- _TASK STATEMENT_: Below are several records. Retype exactly those lines running from the one with "(** The queue's" through the one with "(** C25: the", end lines included, and no others.

- _Stored data_:

(* ===== verification/Event.v ===== *)
(** The input event queue, [src/input/event.c]: a ring of 128 events with coalescing of motion and
    a drop policy.  Each function runs under the queue's spin lock and is one step. *)

From S2P Require Import Prelude Ring.

Definition INPUT_EVENT_NONE : Z := 0.
Definition INPUT_EVENT_PAINT : Z := 1.
Definition INPUT_EVENT_CLICK : Z := 2.
Definition INPUT_EVENT_RIGHT_CLICK : Z := 3.
Definition INPUT_EVENT_CLOSE : Z := 4.
Definition INPUT_EVENT_KEY : Z := 5.
Definition INPUT_EVENT_MOUSE_DOWN : Z := 6.
Definition INPUT_EVENT_MOUSE_UP : Z := 7.
Definition INPUT_EVENT_MOUSE_MOVE : Z := 8.
Definition INPUT_EVENT_MOUSE_WHEEL : Z := 9.
Definition INPUT_EVENT_KEYUP : Z := 10.
Definition INPUT_EVENT_RESIZE : Z := 11.

Definition EVENT_BUF_SIZE : Z := 128.

Record input_event := mkEvent {
  ie_event_id : Z;
  ie_type : Z;
  ie_subtype : Z;
  ie_keycode : Z;
  ie_x : Z;
  ie_y : Z;
  ie_wheel_delta : Z;
  ie_width : Z;
  ie_height : Z;
  ie_modifiers : Z;
  ie_window_id : Z;
}.
#[export] Instance input_event_rebuild : Rebuild input_event := fun e =>
  mkEvent (ie_event_id e) (ie_type e) (ie_subtype e) (ie_keycode e) (ie_x e) (ie_y e) (ie_wheel_delta e)
    (ie_width e) (ie_height e) (ie_modifiers e) (ie_window_id e).
Definition event_zero : input_event := mkEvent 0 0 0 0 0 0 0 0 0 0 0.
#[export] Instance input_event_inhabited : Inhabited input_event := populate event_zero.

Record event_queue := mkEventQueue {
  event_buf : list input_event;
  event_head : Z;
  event_tail : Z;
  event_count : Z;
}.
#[export] Instance event_queue_rebuild : Rebuild event_queue := fun q =>
  mkEventQueue (event_buf q) (event_head q) (event_tail q) (event_count q).

(** The statics before [event_init]. *)
Definition event_queue_zero : event_queue := mkEventQueue (repeat event_zero 128) 0 0 0.

Definition queue_idx_from_head (q : event_queue) (rel : Z) : Z := u32 (event_head q + rel) mod EVENT_BUF_SIZE.

Definition is_low_priority_event (e : input_event) : bool :=
  (ie_event_id e =? INPUT_EVENT_MOUSE_MOVE) || (ie_event_id e =? INPUT_EVENT_PAINT).

Fixpoint drop_search (n : nat) (q : event_queue) (rel : Z) : option Z :=
  match n with
  | O => None
  | S n' => if is_low_priority_event (aget (event_buf q) (queue_idx_from_head q rel)) then Some rel
            else drop_search n' q (rel + 1)
  end.

Definition try_drop_low_priority_locked (q : event_queue) : bool * event_queue :=
  match drop_search (Z.to_nat (event_count q)) q 0 with
  | None => (false, q)
  | Some rel =>
      let buf := for_up (Z.to_nat (event_count q - 1 - rel)) rel
        (fun i buf => aset (queue_idx_from_head q i) (aget buf (queue_idx_from_head q (i + 1))) buf) (event_buf q) in
      let q := q <| event_buf := buf |> in
      let q := q <| event_tail := u32 (event_tail q + EVENT_BUF_SIZE - 1) mod EVENT_BUF_SIZE |> in
      (true, q <| event_count := u32 (event_count q - 1) |>)
  end.

Definition try_coalesce_tail_locked (e : input_event) (q : event_queue) : bool * event_queue :=
  if event_count q =? 0 then (false, q) else
  if negb (is_low_priority_event e) then (false, q) else
  let tail_idx := u32 (event_tail q + EVENT_BUF_SIZE - 1) mod EVENT_BUF_SIZE in
  let tail_ev := aget (event_buf q) tail_idx in
  if negb (ie_event_id tail_ev =? ie_event_id e) then (false, q) else
  if negb (ie_window_id tail_ev =? ie_window_id e) then (false, q) else
  (true, q <| event_buf := aset tail_idx e (event_buf q) |>).

Definition event_init (q : event_queue) : event_queue :=
  q <| event_head := 0 |> <| event_tail := 0 |> <| event_count := 0 |>.

Definition event_enqueue (e : option input_event) (q : event_queue) : Z * event_queue :=
  match e with
  | None => (-1, q)
  | Some e =>
  let '(done, q) := try_coalesce_tail_locked e q in
  if done then (0, q) else
  let q := if EVENT_BUF_SIZE <=? event_count q then
             let '(dropped, q) := try_drop_low_priority_locked q in
             if dropped then q
             else q <| event_head := u32 (event_head q + 1) mod EVENT_BUF_SIZE |> <| event_count := u32 (event_count q - 1) |>
           else q in
  let q := q <| event_buf := aset (event_tail q) e (event_buf q) |> in
  let q := q <| event_tail := u32 (event_tail q + 1) mod EVENT_BUF_SIZE |> in
  (0, q <| event_count := u32 (event_count q + 1) |>)
  end.

Definition event_dequeue (q : event_queue) : option input_event * event_queue :=
  if event_count q =? 0 then (None, q) else
  let e := aget (event_buf q) (event_head q) in
  let q := q <| event_head := u32 (event_head q + 1) mod EVENT_BUF_SIZE |> in
  (Some e, q <| event_count := u32 (event_count q - 1) |>).

(** * Refinement of a list *)

Definition same_kind (l e : input_event) : bool := (ie_event_id l =? ie_event_id e) && (ie_window_id l =? ie_window_id e).

Definition abs_enqueue : input_event -> list input_event -> list input_event :=
  queue_put EVENT_BUF_SIZE is_low_priority_event same_kind.
Definition abs_dequeue (l : list input_event) : option input_event * list input_event :=
  match l with [] => (None, []) | e :: l' => (Some e, l') end.

Definition shows (q : event_queue) (l : list input_event) : Prop :=
  ring_rep EVENT_BUF_SIZE (event_buf q) (event_head q) (event_tail q) (event_count q) l.

Lemma N_pos : 0 < EVENT_BUF_SIZE.
Proof. done. Qed.

Lemma shows_bounds q l : shows q l -> 0 <= event_head q < 128 /\ 0 <= event_tail q < 128 /\ 0 <= event_count q <= 128.
Proof.
  intros [_ H T [C C'] _]. unfold EVENT_BUF_SIZE in *. rewrite T. pose proof (Z.mod_pos_bound (event_head q + event_count q) 128 ltac:(lia)). lia.
Qed.

Lemma idx_eq q l rel : shows q l -> 0 <= rel <= 128 -> queue_idx_from_head q rel = (event_head q + rel) mod EVENT_BUF_SIZE.
Proof. intros H Hr. destruct (shows_bounds q l H) as (? & _ & _). unfold queue_idx_from_head. rewrite u32_id by (unfold is_u32; lia). done. Qed.

Lemma drop_search_eq q l n rel : shows q l -> 0 <= rel -> rel + Z.of_nat n <= event_count q ->
  drop_search n q rel = find_rel EVENT_BUF_SIZE is_low_priority_event (event_head q) (event_buf q) n rel.
Proof.
  intros H. pose proof (shows_bounds q l H). revert rel. induction n as [|n IH]; intros rel Hr Hn; [done|]. cbn [drop_search find_rel].
  rewrite (idx_eq q l rel H) by lia. destruct (is_low_priority_event _); [done|]. apply IH; lia.
Qed.

Lemma last_cases {A} (l : list A) : l = [] \/ exists l0 x, l = l0 ++ [x].
Proof. destruct l as [|x l _] using rev_ind; [by left|right]. by exists l, x. Qed.

Lemma try_drop_ok q l : shows q l ->
  match split_at is_low_priority_event l with
  | Some (a, _, b) => exists q', try_drop_low_priority_locked q = (true, q') /\ shows q' (a ++ b)
  | None => try_drop_low_priority_locked q = (false, q)
  end.
Proof.
  intros H. pose proof (shows_bounds q l H) as B. pose proof (rr_count _ _ _ _ _ _ H) as [C _]. unfold try_drop_low_priority_locked.
  rewrite (drop_search_eq q l) by (done || lia). rewrite (find_rel_split _ _ _ _ _ _ _ H).
  destruct (split_at is_low_priority_event l) as [[[a x] b]|] eqn:Es; [|done].
  apply split_at_Some in Es as (-> & _ & _). eexists. split; [done|]. pose proof (ring_delete _ N_pos _ _ _ _ _ _ _ H) as D.
  unfold shows. fields. cbn [event_buf event_head event_tail event_count].
  rewrite length_app in C. cbn [length] in C. rewrite (u32_id (event_tail q + _ - 1)) by (unfold is_u32, EVENT_BUF_SIZE; lia).
  rewrite (u32_id (event_count q - 1)) by (unfold is_u32; lia).
  assert (for_up (Z.to_nat (event_count q - 1 - Z.of_nat (length a))) (Z.of_nat (length a))
     (fun i buf => aset (queue_idx_from_head q i) (aget buf (queue_idx_from_head q (i + 1))) buf) (event_buf q)
     = shift_down EVENT_BUF_SIZE (event_head q) (Z.of_nat (length a)) (event_count q) (event_buf q)) as ->; [|exact D].
  apply for_up_ext. intros i b0 Hi. rewrite !(idx_eq q (a ++ x :: b)) by (done || lia).
  by rewrite Z.add_assoc.
Qed.

Lemma try_coalesce_ok e q l : shows q l ->
  match last l with
  | Some t => if is_low_priority_event e && same_kind t e
              then exists q', try_coalesce_tail_locked e q = (true, q') /\ shows q' (removelast l ++ [e])
              else try_coalesce_tail_locked e q = (false, q)
  | None => try_coalesce_tail_locked e q = (false, q)
  end.
Proof.
  intros H. pose proof (shows_bounds q l H) as B. pose proof (rr_count _ _ _ _ _ _ H) as [C _]. unfold try_coalesce_tail_locked.
  destruct (last_cases l) as [->|(l0 & t & ->)]; cbn [last].
  - cbn in C. by rewrite C.
  - rewrite last_snoc. rewrite length_app in C. cbn in C. rewrite (proj2 (Z.eqb_neq (event_count q) 0)) by lia.
    rewrite u32_id by (unfold is_u32, EVENT_BUF_SIZE; lia).
    destruct (ring_replace_last _ N_pos _ _ _ _ _ _ e H) as [-> R]. unfold same_kind.
    destruct (is_low_priority_event e); [|done]. destruct (ie_event_id t =? ie_event_id e); [|done].
    destruct (ie_window_id t =? ie_window_id e); [|done]. cbn [andb negb]. eexists. split; [done|].
    rewrite removelast_last. exact R.
Qed.

(** Making room in a full queue. *)
Lemma full_ok q l : shows q l -> EVENT_BUF_SIZE <= event_count q ->
  shows (let '(dropped, q') := try_drop_low_priority_locked q in
         if dropped then q'
         else q' <| event_head := u32 (event_head q' + 1) mod EVENT_BUF_SIZE |> <| event_count := u32 (event_count q' - 1) |>)
    (make_room EVENT_BUF_SIZE is_low_priority_event l).
Proof.
  intros H Hf. pose proof (try_drop_ok q l H) as D. pose proof (shows_bounds q l H) as B.
  pose proof (rr_count _ _ _ _ _ _ H) as [C _]. unfold make_room. rewrite (proj2 (Z.ltb_ge _ _)) by lia.
  destruct (split_at _ l) as [[[a x] b]|]; [by destruct D as (q' & -> & ?)|]. rewrite D.
  destruct l as [|x l]; [unfold EVENT_BUF_SIZE in *; cbn in C; lia|]. cbn [tail].
  rewrite !u32_id by (unfold is_u32, EVENT_BUF_SIZE in *; lia).
  exact (proj2 (ring_pop _ N_pos _ _ _ _ _ _ H)).
Qed.

Lemma event_enqueue_ok e q l : shows q l ->
  exists q', event_enqueue (Some e) q = (0, q') /\ shows q' (abs_enqueue e l).
Proof.
  intros H. pose proof (try_coalesce_ok e q l H) as T. unfold event_enqueue, abs_enqueue, queue_put.
  assert (exists q', (let q := if EVENT_BUF_SIZE <=? event_count q then
             let '(dropped, q) := try_drop_low_priority_locked q in
             if dropped then q
             else q <| event_head := u32 (event_head q + 1) mod EVENT_BUF_SIZE |> <| event_count := u32 (event_count q - 1) |>
           else q in
    let q := q <| event_buf := aset (event_tail q) e (event_buf q) |> in
    let q := q <| event_tail := u32 (event_tail q + 1) mod EVENT_BUF_SIZE |> in
    (0, q <| event_count := u32 (event_count q + 1) |>)) = (0, q')
    /\ shows q' (make_room EVENT_BUF_SIZE is_low_priority_event l ++ [e])) as Hput.
  { eexists. split; [done|]. set (q1 := if _ <=? _ then _ else q).
    assert (shows q1 (make_room EVENT_BUF_SIZE is_low_priority_event l)) as H1.
    { subst q1. destruct (Z.leb_spec EVENT_BUF_SIZE (event_count q)) as [Hf|Hf]; [by apply full_ok|].
      unfold make_room. pose proof (rr_count _ _ _ _ _ _ H) as [C _]. by rewrite (proj2 (Z.ltb_lt _ _)) by lia. }
    clearbody q1. pose proof (shows_bounds q1 _ H1) as B. pose proof (rr_count _ _ _ _ _ _ H1) as [C _].
    pose proof (make_room_length EVENT_BUF_SIZE N_pos is_low_priority_event l) as Hm.
    pose proof (rr_count _ _ _ _ _ _ H) as [C0 C0']. specialize (Hm ltac:(lia)).
    pose proof (ring_push _ N_pos _ _ _ _ _ e H1 ltac:(lia)) as P. unfold shows. fields. cbn.
    rewrite !u32_id by (unfold is_u32; lia). exact P. }
  destruct (last l) as [t|]; [destruct (is_low_priority_event e && same_kind t e)|].
  - destruct T as (q' & -> & ?). by exists q'.
  - by rewrite T.
  - by rewrite T.
Qed.

Lemma event_dequeue_ok q l : shows q l ->
  fst (event_dequeue q) = fst (abs_dequeue l) /\ shows (snd (event_dequeue q)) (snd (abs_dequeue l)).
Proof.
  intros H. pose proof (shows_bounds q l H) as B. pose proof (rr_count _ _ _ _ _ _ H) as [C _]. unfold event_dequeue.
  destruct l as [|x l]; cbn [length] in C.
  - rewrite C. by split.
  - rewrite (proj2 (Z.eqb_neq (event_count q) 0)) by lia. destruct (ring_pop _ N_pos _ _ _ _ _ _ H) as [-> P].
    split; [done|]. unfold shows. fields. cbn [fst snd abs_dequeue event_buf event_head event_tail event_count].
    rewrite !u32_id by (unfold is_u32; lia). exact P.
Qed.

Inductive event_op :=
| OpEnqueue (e : option input_event)
| OpDequeue.

Inductive event_res :=
| ResCode (z : Z)
| ResEvent (e : option input_event).

(** The queue's operations in the order the spin lock gives them. *)
Fixpoint event_run (ops : list event_op) (q : event_queue) : list event_res :=
  match ops with
  | [] => []
  | OpEnqueue e :: ops => let '(r, q) := event_enqueue e q in ResCode r :: event_run ops q
  | OpDequeue :: ops => let '(e, q) := event_dequeue q in ResEvent e :: event_run ops q
  end.

Fixpoint abs_run (ops : list event_op) (l : list input_event) : list event_res :=
  match ops with
  | [] => []
  | OpEnqueue None :: ops => ResCode (-1) :: abs_run ops l
  | OpEnqueue (Some e) :: ops => ResCode 0 :: abs_run ops (abs_enqueue e l)
  | OpDequeue :: ops => let '(e, l) := abs_dequeue l in ResEvent e :: abs_run ops l
  end.

Lemma event_run_shows ops q l : shows q l -> event_run ops q = abs_run ops l.
Proof.
  revert q l. induction ops as [|[[e|]|] ops IH]; intros q l H; cbn [event_run abs_run]; [done| | |].
  - destruct (event_enqueue_ok e q l H) as (q' & -> & H'). f_equal. by apply IH.
  - cbn. f_equal. by apply IH.
  - destruct (event_dequeue_ok q l H) as [E H']. destruct (event_dequeue q), (abs_dequeue l). cbn in *. subst. f_equal. by apply IH.
Qed.

Lemma event_init_shows q : length (event_buf q) = 128%nat -> shows (event_init q) [].
Proof. intros L. split; [cbn; by rewrite L|cbn; unfold EVENT_BUF_SIZE; lia|done|cbn; unfold EVENT_BUF_SIZE; lia|cbn; lia]. Qed.

(** C25: the event ring is a first-in first-out queue of at most 128 events: after [event_init]
    every sequence of enqueue and dequeue calls returns what the list queue returns, in which a
    mouse-move or paint event replaces a newest event of the same kind and window, and a full queue
    gives up its first mouse-move or paint event, or its oldest event if it has none. *)
Theorem event_queue_refines ops : event_run ops (event_init event_queue_zero) = abs_run ops [].
Proof. by apply event_run_shows, event_init_shows. Qed.

(** Keys and clicks are never lost while a motion or paint event is in the queue. *)
Lemma make_room_keeps l e : Exists (fun x => is_low_priority_event x = true) l -> In e l -> is_low_priority_event e = false ->
  In e (make_room EVENT_BUF_SIZE is_low_priority_event l).
Proof.
  intros Hx He Hl. unfold make_room. destruct (_ <? _); [done|]. destruct (split_at _ l) as [[[a x] b]|] eqn:Es.
  - apply split_at_Some in Es as (-> & Hp & _). apply in_app_or in He as [?|[->|?]]; [by apply in_or_app; left|congruence|by apply in_or_app; right].
  - apply split_at_None in Es. exfalso. apply Exists_exists in Hx as (y & Hy & Hy'). rewrite Forall_forall in Es.
    rewrite Es in Hy'; [done|]. done.
Qed.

- _ANSWER TO THE PROBLEM_:
(** The queue's operations in the order the spin lock gives them. *)
Fixpoint event_run (ops : list event_op) (q : event_queue) : list event_res :=
  match ops with
  | [] => []
  | OpEnqueue e :: ops => let '(r, q) := event_enqueue e q in ResCode r :: event_run ops q
  | OpDequeue :: ops => let '(e, q) := event_dequeue q in ResEvent e :: event_run ops q
  end.

Fixpoint abs_run (ops : list event_op) (l : list input_event) : list event_res :=
  match ops with
  | [] => []
  | OpEnqueue None :: ops => ResCode (-1) :: abs_run ops l
  | OpEnqueue (Some e) :: ops => ResCode 0 :: abs_run ops (abs_enqueue e l)
  | OpDequeue :: ops => let '(e, l) := abs_dequeue l in ResEvent e :: abs_run ops l
  end.

Lemma event_run_shows ops q l : shows q l -> event_run ops q = abs_run ops l.
Proof.
  revert q l. induction ops as [|[[e|]|] ops IH]; intros q l H; cbn [event_run abs_run]; [done| | |].
  - destruct (event_enqueue_ok e q l H) as (q' & -> & H'). f_equal. by apply IH.
  - cbn. f_equal. by apply IH.
  - destruct (event_dequeue_ok q l H) as [E H']. destruct (event_dequeue q), (abs_dequeue l). cbn in *. subst. f_equal. by apply IH.
Qed.

Lemma event_init_shows q : length (event_buf q) = 128%nat -> shows (event_init q) [].
Proof. intros L. split; [cbn; by rewrite L|cbn; unfold EVENT_BUF_SIZE; lia|done|cbn; unfold EVENT_BUF_SIZE; lia|cbn; lia]. Qed.

(** C25: the event ring is a first-in first-out queue of at most 128 events: after [event_init]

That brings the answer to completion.